Тут магазин открылся, сразу стало людно, женщины заторопились.
– А школа, она вон там, справа от церкви, по улочке, – обернувшись в дверях, сказала молодая.
Я пошел мимо правления, свернул. Улица была широкая, пыльная. Аккуратные одноэтажные дома серого кирпича с белыми занавесками на окнах были окружены садами. Под глянцевыми листьями, сгибая ветви, наливались яблоки. Малина перемахивала через забор.
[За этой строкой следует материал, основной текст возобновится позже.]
(** * aic: the commit-message generator of [src/gen-commit.ts]

    A shallow embedding of the [GitCommitGenerator] class and of the
    top-level statement that runs it.  The program is one linear pipeline
    over three collaborators (the git executable, the chat-completion
    endpoint, the terminal); every call to a collaborator is recorded as an
    [Event], the collaborators' answers are read from a [World], and JavaScript
    exceptions and [process.exit] are outcomes of a small writer monad. *)

From Stdlib Require Import String Ascii List Bool NArith ZArith QArith Lia.
From Stdlib Require Import DecimalString.
Import ListNotations.

Set Warnings "-register-all".

Local Open Scope string_scope.
Local Open Scope N_scope.

(** ** JavaScript strings

    A string is the UTF-8 text of the JavaScript string, byte by byte (what
    [execSync] with [encoding: 'utf-8'] decodes, what a Rocq literal holds).
    The builtins the program calls are written out on that representation. *)

Module JsString.

Definition byte_is (c : ascii) (n : N) : bool := N_of_ascii c =? n.

(** ECMAScript WhiteSpace and LineTerminator code points that are one byte
    long: TAB, LF, VT, FF, CR, SPACE. *)
Definition ws1 (a : ascii) : bool :=
  byte_is a 9 || byte_is a 10 || byte_is a 11 || byte_is a 12 ||
  byte_is a 13 || byte_is a 32.

(** Two bytes: U+00A0 (C2 A0). *)
Definition ws2 (a b : ascii) : bool := byte_is a 194 && byte_is b 160.

(** Three bytes: U+1680 (E1 9A 80), U+2000..U+200A (E2 80 80..8A),
    U+2028, U+2029 (E2 80 A8, A9), U+202F (E2 80 AF), U+205F (E2 81 9F),
    U+3000 (E3 80 80), U+FEFF (EF BB BF). *)
Definition ws3 (a b c : ascii) : bool :=
  (byte_is a 225 && byte_is b 154 && byte_is c 128) ||
  (byte_is a 226 && byte_is b 128 &&
     ((128 <=? N_of_ascii c) && (N_of_ascii c <=? 138)
      || byte_is c 168 || byte_is c 169 || byte_is c 175)) ||
  (byte_is a 226 && byte_is b 129 && byte_is c 159) ||
  (byte_is a 227 && byte_is b 128 && byte_is c 128) ||
  (byte_is a 239 && byte_is b 187 && byte_is c 191).

(** Drop white space from the front of a byte list.  With [fwd = false] the
    list is a reversed string, and the multi-byte code points are matched
    last byte first. *)
Fixpoint strip (fwd : bool) (l : list ascii) : list ascii :=
  match l with
  | [] => l
  | a :: r =>
    if ws1 a then strip fwd r else
    match r with
    | [] => l
    | b :: r2 =>
      if (if fwd then ws2 a b else ws2 b a) then strip fwd r2 else
      match r2 with
      | [] => l
      | c :: r3 =>
        if (if fwd then ws3 a b c else ws3 c b a) then strip fwd r3 else l
      end
    end
  end.

(** [String.prototype.trim]. *)
Definition trim (s : string) : string :=
  string_of_list_ascii
    (rev (strip false (rev (strip true (list_ascii_of_string s))))).

(** [String.prototype.toLowerCase] on the letters A..Z.  Bytes of code
    points outside ASCII are left as they are: no such code point lower-cases
    to an ASCII [y], which is all the program compares the result with. *)
Definition lower (c : ascii) : ascii :=
  let n := N_of_ascii c in
  if (65 <=? n) && (n <=? 90) then ascii_of_N (n + 32) else c.

Fixpoint toLowerCase (s : string) : string :=
  match s with
  | EmptyString => EmptyString
  | String c r => String (lower c) (toLowerCase r)
  end.

(** [s.replace(/c/g, repl)] for a pattern that is the one character [c]:
    the matches are the occurrences of [c], left to right, and [repl] has no
    [$] in it, so it is inserted as it is. *)
Fixpoint replace_g (c : ascii) (repl s : string) : string :=
  match s with
  | EmptyString => EmptyString
  | String a r =>
    if Ascii.eqb a c then repl ++ replace_g c repl r
    else String a (replace_g c repl r)
  end.

(** A template literal's rendering of a non-negative integer. *)
Definition of_N (n : N) : string := NilEmpty.string_of_uint (N.to_uint n).

(** [s.startsWith(p)], used to tell the two git commands apart in a trace. *)
Fixpoint startsWith (p s : string) : bool :=
  match p, s with
  | EmptyString, _ => true
  | String a p', String b s' => Ascii.eqb a b && startsWith p' s'
  | String _ _, EmptyString => false
  end.

(** [s.includes(p)]. *)
Fixpoint includes (p s : string) : bool :=
  startsWith p s ||
  match s with
  | EmptyString => false
  | String _ s' => includes p s'
  end.

End JsString.

Import JsString.

(** ** JavaScript values

    The response body and the error payload are parsed JSON.  A number is
    held as the text [Number.prototype.toString] gives for it ([401], [0.5],
    [1e+21], ...): the program never computes with a payload's number, it
    only tests it for truth and interpolates it. *)

Inductive JsValue : Type :=
| JUndefined
| JNull
| JBool (b : bool)
| JNum (text : string)
| JStr (s : string)
| JArr (items : list JsValue)
| JObj (fields : list (string * JsValue)).

(** A property key: [v.name] or [v[i]]. *)
Inductive Key : Type :=
| Name (s : string)
| Index (i : nat).

Definition key_text (k : Key) : string :=
  match k with
  | Name s => s
  | Index i => of_N (N.of_nat i)
  end.

(** Own property of a parsed object (keys of a parsed object are distinct). *)
Fixpoint field (k : string) (fs : list (string * JsValue)) : JsValue :=
  match fs with
  | [] => JUndefined
  | (k', v) :: r => if String.eqb k k' then v else field k r
  end.

(** [v[k]] for a [v] that is neither [undefined] nor [null]; [None] when it
    is one of them, where a plain access throws and [?.] gives [undefined].
    Of the inherited properties only the ones the program can reach matter:
    none of [choices], [message], [content], [error], [code] is inherited by
    a JSON value, and [trim] is treated at its call. *)
Definition lookup (v : JsValue) (k : Key) : option JsValue :=
  match v with
  | JUndefined | JNull => None
  | JBool _ | JNum _ => Some JUndefined
  | JStr s =>
    match k with
    | Index i =>
      match String.get i s with
      | Some c => Some (JStr (String c EmptyString))
      | None => Some JUndefined
      end
    | Name _ => Some JUndefined
    end
  | JArr items =>
    match k with
    | Index i => Some (nth i items JUndefined)
    | Name _ => Some JUndefined
    end
  | JObj fs => Some (field (key_text k) fs)
  end.

(** [v?.k] *)
Definition optGet (v : JsValue) (k : Key) : JsValue :=
  match lookup v k with
  | Some x => x
  | None => JUndefined
  end.

(** ToBoolean, as [!v] and [v || w] apply it. *)
Definition truthy (v : JsValue) : bool :=
  match v with
  | JUndefined | JNull => false
  | JBool b => b
  | JNum text => negb (String.eqb text "0" || String.eqb text "NaN")
  | JStr s => negb (String.eqb s "")
  | JArr _ | JObj _ => true
  end.

(** [fs] has an own property named [k]. *)
Definition has_key (k : string) (fs : list (string * JsValue)) : bool :=
  existsb (fun kv => String.eqb k (fst kv)) fs.

(** ToString, as a template literal applies it; [None] when it throws a
    [TypeError].  An array is joined with commas, [undefined] and [null]
    elements giving the empty text.  A parsed object inherits
    [Object.prototype.toString], which gives [[object Object]], unless it has
    an own property [toString]: no JSON value is callable, [valueOf] gives
    no primitive either, and the conversion throws. *)
Fixpoint toString (v : JsValue) : option string :=
  match v with
  | JUndefined => Some "undefined"
  | JNull => Some "null"
  | JBool true => Some "true"
  | JBool false => Some "false"
  | JNum text => Some text
  | JStr s => Some s
  | JArr items =>
    (fix join (l : list JsValue) : option string :=
       match l with
       | [] => Some ""
       | x :: r =>
         match match x with
               | JUndefined | JNull => Some ""
               | _ => toString x
               end with
         | None => None
         | Some e =>
           match r with
           | [] => Some e
           | _ :: _ =>
             match join r with
             | Some rest => Some (e ++ "," ++ rest)
             | None => None
             end
           end
         end
       end) items
  | JObj fs => if has_key "toString" fs then None else Some "[object Object]"
  end.

(** [v === s] for a string [s]. *)
Definition strictEqStr (v : JsValue) (s : string) : bool :=
  match v with
  | JStr s' => String.eqb s' s
  | _ => false
  end.
(** ** Package [qparams] *)

(** [type Map map[string]string] and [type Slice []string] *)
Definition Map : Typ := TDefined "qparams" "Map" (TMapOf TString TString).
Definition Slice : Typ := TDefined "qparams" "Slice" (TSliceOf TString).

Definition errMemberInt (v : string) : string :=
  "Could not convert member " +:+ v +:+ " to int".
Definition errMemberFloat (v : string) : string :=
  "Could not convert member " +:+ v +:+ " to float".

(** [Slice.ToIntSlice]: the loop over [s.Slice()], with its two
    variables [newSlice] and [err]. *)
Fixpoint ToIntSlice_range (s : list string) (newSlice : list Z)
    (err : option string) : list Z * option string :=
  match s with
  | [] => (newSlice, err)
  | v :: rest =>
      match Atoi v with
      | None => ToIntSlice_range rest newSlice (Some (errMemberInt v))
      | Some i => ToIntSlice_range rest (newSlice ++ [i]) err
      end
  end.

Definition ToIntSlice (s : list string) : list Z * option string :=
  ToIntSlice_range s [] None.

(** [Slice.ToFloatSlice] *)
Fixpoint ToFloatSlice_range (s : list string) (newSlice : list spec_float)
    (err : option string) : list spec_float * option string :=
  match s with
  | [] => (newSlice, err)
  | v :: rest =>
      match ParseFloat v 64 with
      | None => ToFloatSlice_range rest newSlice (Some (errMemberFloat v))
      | Some f => ToFloatSlice_range rest (newSlice ++ [f]) err
      end
  end.

Definition ToFloatSlice (s : list string) : list spec_float * option string :=
  ToFloatSlice_range s [] None.

(** The errors [Parse] returns: the sentinel [ErrWrongDestType], or a
    [TypeConvErrors] collection of messages. *)
Inductive GoError : Type :=
| ErrWrongDestType
| TypeConvErrors (msgs : list string).

Definition separator : string := ",".
Definition mapOpsTagSeparator : string := ",".

Fixpoint getTag_range (tag : string) (tagSlice : list string) : string :=
  match tagSlice with
  | [] => ""
  | t :: rest =>
      match strings_Split t ":" with
      | [k; v] => if bool_decide (k = tag) then v else getTag_range tag rest
      | _ => getTag_range tag rest
      end
  end.

Definition getTag (tag : string) (sField : StructField) : string :=
  let tags := StructTag_Get (Tag sField) "qparams" in
  if bool_decide (tags = "") then tags
  else getTag_range tag (strings_Split tags " ").

Definition getSeparator (sField : StructField) : string :=
  let s := getTag "sep" sField in
  if bool_decide (s ≠ "") then s else separator.

Definition getOperators (sField : StructField) : list string :=
  let ops := getTag "ops" sField in
  if bool_decide (ops ≠ "") then strings_Split ops mapOpsTagSeparator else [].

(** [strings.TrimSpace] on ASCII white space. *)
Definition trimSpace (s : string) : string :=
  trimLeftBytes Ascii.is_space (trimRightBytes Ascii.is_space s).

(** Modelled from the spec: [walk], the Filter Tokenizer that [parseMap]
    calls, is not among the sources. Filter Tokenizer, step 2: scan the
    operator vocabulary in the order supplied and find the first operator
    that occurs as a substring of the segment. *)
Definition firstOperator (operators : list string) (segment : string)
    : option string :=
  find (λ op, strings_Contains segment op) operators.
Я мог бы и не спрашивать дорогу. Деревню со странным именем Неустрой я знал наизусть. Позавчера оперативная группа под видом геодезистов сфотографировала ее вдоль и поперек. Окрестные леса в радиусе пятидесяти километров уже вторые сутки фиксировались авиаразведкой. Я ночь просидел над снимками и теперь мог идти с завязанными глазами.
Улица спускалась к деревянному мостику. На обкатанных камешках пенилась вода. Я как бы невзначай оглянулся. Из кустов вылезла сонная собака, через силу тявкнула на меня, легла мордой в толстую пыль. Слежки не было. Во всяком случае явной. Да и глупо было бы ожидать, что станут следить за каждым приезжим. Оперативники, работавшие два дня, говорили, что на них никто не обращал внимания. Они вообще не заметили ничего подозрительного. Деревня как деревня – полторы сотни домов, четыреста жителей, клуб, школа.